- **Work instruction**: Every line that contains "imap" must be located and copied from the data.

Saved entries
= Beginning of Section =

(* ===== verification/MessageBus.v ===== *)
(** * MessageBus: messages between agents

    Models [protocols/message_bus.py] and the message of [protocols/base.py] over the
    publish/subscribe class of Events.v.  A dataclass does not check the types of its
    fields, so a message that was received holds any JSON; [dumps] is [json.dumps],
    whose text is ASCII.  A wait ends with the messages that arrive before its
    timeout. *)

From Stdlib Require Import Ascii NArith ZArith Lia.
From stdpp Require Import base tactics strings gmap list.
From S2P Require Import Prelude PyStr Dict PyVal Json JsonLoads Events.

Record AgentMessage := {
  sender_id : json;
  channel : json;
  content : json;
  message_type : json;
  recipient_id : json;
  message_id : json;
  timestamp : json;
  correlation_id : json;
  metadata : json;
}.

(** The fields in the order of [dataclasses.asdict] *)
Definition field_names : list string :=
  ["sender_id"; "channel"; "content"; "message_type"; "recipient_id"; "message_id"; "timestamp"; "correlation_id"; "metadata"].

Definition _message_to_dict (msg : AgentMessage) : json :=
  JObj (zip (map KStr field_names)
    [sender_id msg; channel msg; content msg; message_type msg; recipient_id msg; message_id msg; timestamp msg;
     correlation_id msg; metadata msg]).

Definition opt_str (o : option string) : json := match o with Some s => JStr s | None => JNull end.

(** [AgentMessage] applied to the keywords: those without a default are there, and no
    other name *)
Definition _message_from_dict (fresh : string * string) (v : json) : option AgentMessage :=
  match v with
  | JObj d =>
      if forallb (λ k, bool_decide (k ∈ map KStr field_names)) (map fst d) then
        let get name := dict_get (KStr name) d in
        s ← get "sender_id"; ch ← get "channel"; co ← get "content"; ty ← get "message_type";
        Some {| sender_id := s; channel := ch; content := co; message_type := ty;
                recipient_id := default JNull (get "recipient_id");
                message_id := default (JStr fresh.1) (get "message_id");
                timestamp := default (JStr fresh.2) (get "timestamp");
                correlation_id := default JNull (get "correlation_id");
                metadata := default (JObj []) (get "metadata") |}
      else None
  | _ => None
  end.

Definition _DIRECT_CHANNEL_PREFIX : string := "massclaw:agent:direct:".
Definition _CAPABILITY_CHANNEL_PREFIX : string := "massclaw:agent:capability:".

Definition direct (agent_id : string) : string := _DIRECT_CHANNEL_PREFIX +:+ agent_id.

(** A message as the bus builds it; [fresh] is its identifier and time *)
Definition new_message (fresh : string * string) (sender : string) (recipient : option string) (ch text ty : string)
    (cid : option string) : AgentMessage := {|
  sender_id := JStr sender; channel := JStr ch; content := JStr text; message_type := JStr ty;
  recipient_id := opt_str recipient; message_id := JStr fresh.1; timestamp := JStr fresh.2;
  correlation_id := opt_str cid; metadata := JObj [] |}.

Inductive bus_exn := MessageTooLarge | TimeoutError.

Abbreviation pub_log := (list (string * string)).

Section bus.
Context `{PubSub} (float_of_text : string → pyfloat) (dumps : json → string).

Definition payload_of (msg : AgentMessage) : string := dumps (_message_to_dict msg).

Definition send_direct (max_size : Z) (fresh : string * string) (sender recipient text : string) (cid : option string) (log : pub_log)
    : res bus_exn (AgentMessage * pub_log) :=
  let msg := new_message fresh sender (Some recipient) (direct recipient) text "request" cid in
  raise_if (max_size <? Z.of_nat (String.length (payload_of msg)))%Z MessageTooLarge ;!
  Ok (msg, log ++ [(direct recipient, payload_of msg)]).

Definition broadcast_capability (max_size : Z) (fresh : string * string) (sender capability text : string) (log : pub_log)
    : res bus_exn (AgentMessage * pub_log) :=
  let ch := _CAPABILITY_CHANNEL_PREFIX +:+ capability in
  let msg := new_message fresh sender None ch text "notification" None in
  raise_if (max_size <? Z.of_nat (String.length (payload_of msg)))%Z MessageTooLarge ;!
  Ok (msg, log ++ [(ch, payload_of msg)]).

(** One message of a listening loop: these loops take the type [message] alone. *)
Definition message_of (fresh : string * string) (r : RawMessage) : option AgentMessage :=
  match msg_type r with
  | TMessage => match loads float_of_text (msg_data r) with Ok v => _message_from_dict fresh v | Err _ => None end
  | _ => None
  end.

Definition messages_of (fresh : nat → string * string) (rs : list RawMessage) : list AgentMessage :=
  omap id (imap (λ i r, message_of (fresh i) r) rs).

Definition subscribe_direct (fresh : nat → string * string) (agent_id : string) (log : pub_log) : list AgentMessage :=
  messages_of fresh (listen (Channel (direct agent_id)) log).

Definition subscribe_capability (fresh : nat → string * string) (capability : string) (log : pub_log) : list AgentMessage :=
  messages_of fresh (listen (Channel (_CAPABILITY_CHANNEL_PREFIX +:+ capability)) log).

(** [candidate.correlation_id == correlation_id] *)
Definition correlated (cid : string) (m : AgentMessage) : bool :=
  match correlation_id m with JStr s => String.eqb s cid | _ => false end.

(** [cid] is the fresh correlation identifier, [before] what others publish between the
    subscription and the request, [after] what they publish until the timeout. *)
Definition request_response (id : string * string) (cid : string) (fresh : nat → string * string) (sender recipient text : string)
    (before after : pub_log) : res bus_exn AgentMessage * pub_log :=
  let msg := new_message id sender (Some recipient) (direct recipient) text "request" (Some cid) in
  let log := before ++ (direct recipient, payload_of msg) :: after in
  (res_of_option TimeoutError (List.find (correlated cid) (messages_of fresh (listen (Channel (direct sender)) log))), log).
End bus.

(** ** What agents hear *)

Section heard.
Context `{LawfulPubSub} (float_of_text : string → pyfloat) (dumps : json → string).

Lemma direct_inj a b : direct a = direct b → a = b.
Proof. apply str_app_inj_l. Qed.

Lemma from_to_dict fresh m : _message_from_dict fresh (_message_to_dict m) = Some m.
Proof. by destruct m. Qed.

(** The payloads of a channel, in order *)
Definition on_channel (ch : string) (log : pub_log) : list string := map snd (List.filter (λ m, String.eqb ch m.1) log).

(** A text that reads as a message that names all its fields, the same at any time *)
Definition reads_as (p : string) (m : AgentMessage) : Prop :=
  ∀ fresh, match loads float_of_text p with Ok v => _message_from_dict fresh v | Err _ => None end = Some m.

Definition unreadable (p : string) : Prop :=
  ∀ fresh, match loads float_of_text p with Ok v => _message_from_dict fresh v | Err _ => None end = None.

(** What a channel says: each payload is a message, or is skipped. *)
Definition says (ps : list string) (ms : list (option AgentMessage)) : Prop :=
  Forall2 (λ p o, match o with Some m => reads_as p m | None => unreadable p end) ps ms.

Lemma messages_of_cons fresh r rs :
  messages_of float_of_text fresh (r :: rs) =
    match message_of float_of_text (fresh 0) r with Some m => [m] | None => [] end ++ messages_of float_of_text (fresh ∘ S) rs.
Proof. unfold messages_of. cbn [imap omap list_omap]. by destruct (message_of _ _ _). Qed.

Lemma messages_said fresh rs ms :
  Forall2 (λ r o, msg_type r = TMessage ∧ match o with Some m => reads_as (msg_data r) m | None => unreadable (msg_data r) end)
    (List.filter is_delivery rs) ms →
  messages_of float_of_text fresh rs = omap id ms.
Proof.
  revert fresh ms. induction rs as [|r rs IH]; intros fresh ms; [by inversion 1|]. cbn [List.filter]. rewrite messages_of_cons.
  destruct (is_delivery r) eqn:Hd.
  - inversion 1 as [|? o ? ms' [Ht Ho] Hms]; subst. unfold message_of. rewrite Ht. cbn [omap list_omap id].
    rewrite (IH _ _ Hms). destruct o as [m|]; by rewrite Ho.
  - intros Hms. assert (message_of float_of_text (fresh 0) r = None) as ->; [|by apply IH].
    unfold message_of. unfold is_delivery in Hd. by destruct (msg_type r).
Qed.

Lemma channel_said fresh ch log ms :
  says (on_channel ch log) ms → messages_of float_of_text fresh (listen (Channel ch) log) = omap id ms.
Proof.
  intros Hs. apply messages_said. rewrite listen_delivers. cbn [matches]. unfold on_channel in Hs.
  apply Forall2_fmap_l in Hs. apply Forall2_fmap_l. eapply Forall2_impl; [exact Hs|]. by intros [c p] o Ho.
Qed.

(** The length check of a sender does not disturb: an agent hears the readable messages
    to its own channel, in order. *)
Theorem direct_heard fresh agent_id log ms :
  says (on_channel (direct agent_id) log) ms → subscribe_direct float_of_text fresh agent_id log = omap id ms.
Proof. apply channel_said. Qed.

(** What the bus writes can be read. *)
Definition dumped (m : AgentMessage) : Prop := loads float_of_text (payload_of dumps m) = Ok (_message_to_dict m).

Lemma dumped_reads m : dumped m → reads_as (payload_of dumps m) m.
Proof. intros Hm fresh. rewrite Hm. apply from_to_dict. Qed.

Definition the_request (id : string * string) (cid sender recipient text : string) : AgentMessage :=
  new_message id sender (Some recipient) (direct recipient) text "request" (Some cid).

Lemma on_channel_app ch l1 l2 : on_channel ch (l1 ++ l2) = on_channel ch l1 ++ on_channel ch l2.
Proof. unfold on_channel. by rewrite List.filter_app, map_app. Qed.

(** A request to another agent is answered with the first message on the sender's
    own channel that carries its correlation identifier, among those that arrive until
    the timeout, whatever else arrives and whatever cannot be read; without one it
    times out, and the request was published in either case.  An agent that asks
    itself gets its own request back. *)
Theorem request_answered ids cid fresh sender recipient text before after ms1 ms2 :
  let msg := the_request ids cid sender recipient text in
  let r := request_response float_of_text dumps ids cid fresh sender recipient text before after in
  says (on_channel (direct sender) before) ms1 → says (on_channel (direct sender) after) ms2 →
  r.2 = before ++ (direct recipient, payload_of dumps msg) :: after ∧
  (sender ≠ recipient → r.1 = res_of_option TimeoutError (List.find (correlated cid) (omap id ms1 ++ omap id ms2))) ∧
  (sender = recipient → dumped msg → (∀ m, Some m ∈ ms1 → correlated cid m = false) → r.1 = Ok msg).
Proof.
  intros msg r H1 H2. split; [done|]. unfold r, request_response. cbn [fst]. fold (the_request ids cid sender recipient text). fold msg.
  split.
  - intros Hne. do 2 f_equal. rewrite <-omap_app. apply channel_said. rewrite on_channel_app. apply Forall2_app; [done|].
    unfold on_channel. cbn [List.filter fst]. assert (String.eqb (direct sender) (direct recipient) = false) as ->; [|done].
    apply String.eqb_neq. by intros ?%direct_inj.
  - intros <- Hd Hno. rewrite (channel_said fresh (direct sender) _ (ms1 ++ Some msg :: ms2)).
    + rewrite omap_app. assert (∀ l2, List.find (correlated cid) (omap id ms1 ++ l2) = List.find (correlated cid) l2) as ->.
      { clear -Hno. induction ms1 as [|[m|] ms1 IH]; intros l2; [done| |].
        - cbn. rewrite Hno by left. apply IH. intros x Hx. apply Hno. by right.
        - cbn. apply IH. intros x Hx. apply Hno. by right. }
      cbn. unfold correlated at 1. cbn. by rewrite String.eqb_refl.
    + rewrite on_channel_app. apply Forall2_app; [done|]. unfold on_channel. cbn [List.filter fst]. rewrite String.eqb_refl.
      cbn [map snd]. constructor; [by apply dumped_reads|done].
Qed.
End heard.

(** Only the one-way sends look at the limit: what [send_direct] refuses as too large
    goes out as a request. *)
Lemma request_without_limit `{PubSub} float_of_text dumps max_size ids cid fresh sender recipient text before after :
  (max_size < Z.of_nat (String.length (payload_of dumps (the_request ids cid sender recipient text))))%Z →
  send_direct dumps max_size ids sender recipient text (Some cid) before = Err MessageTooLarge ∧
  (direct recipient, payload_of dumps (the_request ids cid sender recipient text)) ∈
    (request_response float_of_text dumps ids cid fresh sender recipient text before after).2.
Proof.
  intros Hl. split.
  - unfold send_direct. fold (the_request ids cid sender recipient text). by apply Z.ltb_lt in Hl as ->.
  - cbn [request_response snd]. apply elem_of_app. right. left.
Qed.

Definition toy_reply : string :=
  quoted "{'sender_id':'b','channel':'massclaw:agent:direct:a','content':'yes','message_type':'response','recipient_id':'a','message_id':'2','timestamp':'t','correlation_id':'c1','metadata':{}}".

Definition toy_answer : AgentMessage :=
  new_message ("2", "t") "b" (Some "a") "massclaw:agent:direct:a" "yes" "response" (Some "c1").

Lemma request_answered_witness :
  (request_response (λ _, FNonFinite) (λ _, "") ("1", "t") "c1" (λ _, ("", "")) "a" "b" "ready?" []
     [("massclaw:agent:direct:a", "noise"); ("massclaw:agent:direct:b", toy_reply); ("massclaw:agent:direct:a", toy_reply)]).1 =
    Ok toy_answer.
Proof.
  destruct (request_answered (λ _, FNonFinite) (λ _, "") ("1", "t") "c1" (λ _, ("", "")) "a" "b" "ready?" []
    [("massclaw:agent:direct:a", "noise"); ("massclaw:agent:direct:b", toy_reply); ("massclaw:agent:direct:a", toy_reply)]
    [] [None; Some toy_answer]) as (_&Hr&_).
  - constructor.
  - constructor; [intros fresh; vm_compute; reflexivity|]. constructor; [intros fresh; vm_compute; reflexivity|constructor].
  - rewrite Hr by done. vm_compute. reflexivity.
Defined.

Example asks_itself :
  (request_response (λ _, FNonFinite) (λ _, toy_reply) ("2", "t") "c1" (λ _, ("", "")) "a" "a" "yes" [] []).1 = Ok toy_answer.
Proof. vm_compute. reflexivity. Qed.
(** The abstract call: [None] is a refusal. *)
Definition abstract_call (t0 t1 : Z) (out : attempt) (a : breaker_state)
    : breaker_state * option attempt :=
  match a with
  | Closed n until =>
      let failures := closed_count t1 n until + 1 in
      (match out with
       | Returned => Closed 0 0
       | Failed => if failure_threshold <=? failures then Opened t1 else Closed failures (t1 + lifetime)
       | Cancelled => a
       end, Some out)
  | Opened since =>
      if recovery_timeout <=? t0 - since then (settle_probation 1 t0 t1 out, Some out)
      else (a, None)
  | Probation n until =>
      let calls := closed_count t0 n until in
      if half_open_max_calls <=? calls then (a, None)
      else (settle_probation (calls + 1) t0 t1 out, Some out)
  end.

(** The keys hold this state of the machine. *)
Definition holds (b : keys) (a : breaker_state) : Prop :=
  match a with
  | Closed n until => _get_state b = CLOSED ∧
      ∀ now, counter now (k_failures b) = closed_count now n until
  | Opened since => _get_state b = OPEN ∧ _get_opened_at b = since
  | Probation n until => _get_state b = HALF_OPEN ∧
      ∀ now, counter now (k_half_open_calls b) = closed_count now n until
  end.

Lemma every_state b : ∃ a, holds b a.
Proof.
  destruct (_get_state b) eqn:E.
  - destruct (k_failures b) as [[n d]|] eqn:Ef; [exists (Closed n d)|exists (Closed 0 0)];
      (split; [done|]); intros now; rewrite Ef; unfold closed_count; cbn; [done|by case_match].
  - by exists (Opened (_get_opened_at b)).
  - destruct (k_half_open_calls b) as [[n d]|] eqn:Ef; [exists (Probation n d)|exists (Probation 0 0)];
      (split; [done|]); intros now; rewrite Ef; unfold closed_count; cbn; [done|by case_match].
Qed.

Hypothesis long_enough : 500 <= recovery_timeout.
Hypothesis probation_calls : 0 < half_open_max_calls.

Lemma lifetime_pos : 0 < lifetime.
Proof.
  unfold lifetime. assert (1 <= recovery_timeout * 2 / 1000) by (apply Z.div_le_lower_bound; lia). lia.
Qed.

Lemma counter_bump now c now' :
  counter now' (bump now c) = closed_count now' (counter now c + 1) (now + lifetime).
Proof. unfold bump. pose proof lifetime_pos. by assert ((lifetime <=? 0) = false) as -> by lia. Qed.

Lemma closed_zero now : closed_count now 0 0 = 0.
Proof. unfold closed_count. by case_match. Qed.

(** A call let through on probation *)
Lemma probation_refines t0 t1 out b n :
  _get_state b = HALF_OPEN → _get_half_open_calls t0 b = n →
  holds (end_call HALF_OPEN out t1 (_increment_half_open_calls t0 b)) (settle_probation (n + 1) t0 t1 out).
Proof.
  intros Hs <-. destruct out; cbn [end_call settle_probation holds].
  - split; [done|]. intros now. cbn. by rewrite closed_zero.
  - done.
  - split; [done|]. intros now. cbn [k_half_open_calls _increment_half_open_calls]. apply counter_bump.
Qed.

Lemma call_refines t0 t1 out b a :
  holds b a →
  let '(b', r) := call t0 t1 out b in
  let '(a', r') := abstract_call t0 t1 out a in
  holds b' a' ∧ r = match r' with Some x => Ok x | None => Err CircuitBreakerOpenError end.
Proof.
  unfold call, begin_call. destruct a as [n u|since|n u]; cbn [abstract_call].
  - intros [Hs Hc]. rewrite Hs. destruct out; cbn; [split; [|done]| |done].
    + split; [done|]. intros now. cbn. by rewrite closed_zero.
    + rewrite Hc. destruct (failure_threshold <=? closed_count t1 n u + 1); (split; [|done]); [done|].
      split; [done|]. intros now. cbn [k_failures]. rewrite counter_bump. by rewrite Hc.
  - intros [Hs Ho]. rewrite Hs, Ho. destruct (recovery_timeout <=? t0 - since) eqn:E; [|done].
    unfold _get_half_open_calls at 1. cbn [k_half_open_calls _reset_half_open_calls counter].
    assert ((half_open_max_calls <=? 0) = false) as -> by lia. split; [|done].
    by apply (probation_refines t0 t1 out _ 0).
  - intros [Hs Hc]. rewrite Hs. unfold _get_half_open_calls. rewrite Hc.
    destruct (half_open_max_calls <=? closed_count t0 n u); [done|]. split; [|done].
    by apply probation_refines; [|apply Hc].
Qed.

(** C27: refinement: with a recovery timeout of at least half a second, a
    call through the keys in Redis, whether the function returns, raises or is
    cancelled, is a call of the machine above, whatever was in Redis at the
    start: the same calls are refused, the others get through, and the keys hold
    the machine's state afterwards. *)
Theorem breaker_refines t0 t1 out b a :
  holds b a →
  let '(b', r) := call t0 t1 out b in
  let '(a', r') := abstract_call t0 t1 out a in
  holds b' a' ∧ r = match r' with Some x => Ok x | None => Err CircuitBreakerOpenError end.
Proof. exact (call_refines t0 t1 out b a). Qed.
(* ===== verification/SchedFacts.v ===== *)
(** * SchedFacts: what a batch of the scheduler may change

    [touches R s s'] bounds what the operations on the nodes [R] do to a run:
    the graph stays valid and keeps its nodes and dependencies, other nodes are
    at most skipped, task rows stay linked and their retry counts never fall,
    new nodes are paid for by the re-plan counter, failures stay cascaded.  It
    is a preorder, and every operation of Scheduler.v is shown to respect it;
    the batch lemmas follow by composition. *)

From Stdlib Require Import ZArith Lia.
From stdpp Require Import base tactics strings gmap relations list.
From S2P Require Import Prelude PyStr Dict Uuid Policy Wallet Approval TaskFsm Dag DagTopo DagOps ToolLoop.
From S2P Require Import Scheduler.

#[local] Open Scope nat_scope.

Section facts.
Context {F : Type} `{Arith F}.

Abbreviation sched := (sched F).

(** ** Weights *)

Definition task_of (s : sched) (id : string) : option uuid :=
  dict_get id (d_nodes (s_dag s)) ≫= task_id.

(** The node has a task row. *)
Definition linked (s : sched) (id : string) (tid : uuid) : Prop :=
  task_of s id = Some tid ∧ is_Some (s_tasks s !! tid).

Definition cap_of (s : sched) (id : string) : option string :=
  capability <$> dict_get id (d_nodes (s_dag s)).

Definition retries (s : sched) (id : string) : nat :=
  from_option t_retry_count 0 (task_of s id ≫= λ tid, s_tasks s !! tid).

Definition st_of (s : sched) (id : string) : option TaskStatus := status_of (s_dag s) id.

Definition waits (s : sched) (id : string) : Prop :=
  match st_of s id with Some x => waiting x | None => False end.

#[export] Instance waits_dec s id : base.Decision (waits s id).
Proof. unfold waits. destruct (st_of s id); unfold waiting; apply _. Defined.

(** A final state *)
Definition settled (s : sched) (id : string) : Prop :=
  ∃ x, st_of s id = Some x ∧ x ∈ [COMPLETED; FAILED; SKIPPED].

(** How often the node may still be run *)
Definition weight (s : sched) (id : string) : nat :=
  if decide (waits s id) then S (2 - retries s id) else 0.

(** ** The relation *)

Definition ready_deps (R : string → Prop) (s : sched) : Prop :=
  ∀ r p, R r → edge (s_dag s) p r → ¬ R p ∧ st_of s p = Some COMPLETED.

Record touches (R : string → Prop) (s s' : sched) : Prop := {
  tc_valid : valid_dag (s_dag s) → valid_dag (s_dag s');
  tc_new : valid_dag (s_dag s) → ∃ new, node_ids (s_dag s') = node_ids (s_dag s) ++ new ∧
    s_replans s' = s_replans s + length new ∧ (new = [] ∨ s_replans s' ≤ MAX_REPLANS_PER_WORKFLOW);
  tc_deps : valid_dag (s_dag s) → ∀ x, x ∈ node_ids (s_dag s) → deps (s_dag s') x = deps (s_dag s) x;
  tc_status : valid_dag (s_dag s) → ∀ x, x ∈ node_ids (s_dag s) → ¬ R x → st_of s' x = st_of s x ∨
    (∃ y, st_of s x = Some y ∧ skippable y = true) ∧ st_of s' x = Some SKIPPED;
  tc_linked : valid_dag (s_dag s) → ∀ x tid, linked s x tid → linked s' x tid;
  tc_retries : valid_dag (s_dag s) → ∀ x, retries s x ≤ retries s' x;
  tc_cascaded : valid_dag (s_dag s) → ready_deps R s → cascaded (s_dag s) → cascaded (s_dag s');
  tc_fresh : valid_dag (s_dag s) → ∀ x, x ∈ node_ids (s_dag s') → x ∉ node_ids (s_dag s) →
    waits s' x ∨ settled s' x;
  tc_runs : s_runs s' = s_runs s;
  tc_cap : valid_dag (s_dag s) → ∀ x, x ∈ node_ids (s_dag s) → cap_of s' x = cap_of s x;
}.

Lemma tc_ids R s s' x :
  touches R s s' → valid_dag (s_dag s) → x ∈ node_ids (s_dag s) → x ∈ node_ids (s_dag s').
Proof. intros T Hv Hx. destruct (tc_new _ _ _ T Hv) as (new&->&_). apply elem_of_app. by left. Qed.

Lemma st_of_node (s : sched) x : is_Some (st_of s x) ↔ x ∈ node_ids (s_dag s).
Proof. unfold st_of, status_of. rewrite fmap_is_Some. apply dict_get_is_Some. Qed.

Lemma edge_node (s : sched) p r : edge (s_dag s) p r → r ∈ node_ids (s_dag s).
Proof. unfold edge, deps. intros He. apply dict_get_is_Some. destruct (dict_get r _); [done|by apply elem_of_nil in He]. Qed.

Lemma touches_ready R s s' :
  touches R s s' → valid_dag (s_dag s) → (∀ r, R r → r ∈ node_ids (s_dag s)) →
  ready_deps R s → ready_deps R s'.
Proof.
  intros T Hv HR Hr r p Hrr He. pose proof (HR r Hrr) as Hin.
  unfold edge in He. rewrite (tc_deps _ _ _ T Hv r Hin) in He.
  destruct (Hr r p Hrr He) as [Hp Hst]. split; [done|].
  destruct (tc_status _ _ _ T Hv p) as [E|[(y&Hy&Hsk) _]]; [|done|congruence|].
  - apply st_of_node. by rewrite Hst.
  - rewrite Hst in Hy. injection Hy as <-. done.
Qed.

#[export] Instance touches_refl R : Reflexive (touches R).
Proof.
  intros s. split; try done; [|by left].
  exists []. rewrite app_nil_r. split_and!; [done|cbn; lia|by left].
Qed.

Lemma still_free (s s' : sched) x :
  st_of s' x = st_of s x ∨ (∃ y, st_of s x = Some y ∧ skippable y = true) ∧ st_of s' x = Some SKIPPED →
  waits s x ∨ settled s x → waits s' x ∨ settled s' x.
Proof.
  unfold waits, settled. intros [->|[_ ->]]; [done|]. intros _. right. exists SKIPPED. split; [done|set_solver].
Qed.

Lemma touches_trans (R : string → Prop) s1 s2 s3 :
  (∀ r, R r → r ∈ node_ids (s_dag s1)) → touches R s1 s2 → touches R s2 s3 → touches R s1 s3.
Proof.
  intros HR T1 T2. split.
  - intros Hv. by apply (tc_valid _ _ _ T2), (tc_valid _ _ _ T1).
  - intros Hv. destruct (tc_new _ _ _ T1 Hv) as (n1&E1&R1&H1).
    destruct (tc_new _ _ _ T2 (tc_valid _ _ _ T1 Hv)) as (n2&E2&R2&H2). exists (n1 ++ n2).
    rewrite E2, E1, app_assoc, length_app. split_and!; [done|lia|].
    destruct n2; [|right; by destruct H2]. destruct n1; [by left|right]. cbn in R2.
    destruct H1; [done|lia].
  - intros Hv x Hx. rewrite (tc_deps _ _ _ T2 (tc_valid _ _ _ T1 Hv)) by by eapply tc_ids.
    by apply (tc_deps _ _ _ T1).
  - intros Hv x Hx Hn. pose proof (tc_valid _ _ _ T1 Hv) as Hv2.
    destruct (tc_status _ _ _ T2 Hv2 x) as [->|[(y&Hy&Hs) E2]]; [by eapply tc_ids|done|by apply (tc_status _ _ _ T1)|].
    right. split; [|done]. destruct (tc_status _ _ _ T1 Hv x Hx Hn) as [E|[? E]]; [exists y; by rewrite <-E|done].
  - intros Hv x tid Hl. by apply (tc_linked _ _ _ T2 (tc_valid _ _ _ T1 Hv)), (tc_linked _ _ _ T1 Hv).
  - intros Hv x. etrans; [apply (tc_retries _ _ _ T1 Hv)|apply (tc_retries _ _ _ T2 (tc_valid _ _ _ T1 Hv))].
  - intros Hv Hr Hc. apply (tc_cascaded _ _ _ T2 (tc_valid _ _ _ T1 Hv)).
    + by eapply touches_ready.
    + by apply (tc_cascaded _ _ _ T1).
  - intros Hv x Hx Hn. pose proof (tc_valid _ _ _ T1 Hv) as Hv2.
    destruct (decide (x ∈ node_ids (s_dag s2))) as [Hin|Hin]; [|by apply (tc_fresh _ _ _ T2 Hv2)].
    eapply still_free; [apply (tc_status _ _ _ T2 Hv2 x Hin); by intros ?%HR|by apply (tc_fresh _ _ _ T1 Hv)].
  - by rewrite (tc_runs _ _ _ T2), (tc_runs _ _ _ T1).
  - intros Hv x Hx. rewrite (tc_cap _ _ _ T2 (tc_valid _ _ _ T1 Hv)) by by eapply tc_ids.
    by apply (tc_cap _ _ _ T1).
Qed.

= End of Section =

- **Solution to this problem**:
  omap id (imap (λ i r, message_of (fresh i) r) rs).
Proof. unfold messages_of. cbn [imap omap list_omap]. by destruct (message_of _ _ _). Qed.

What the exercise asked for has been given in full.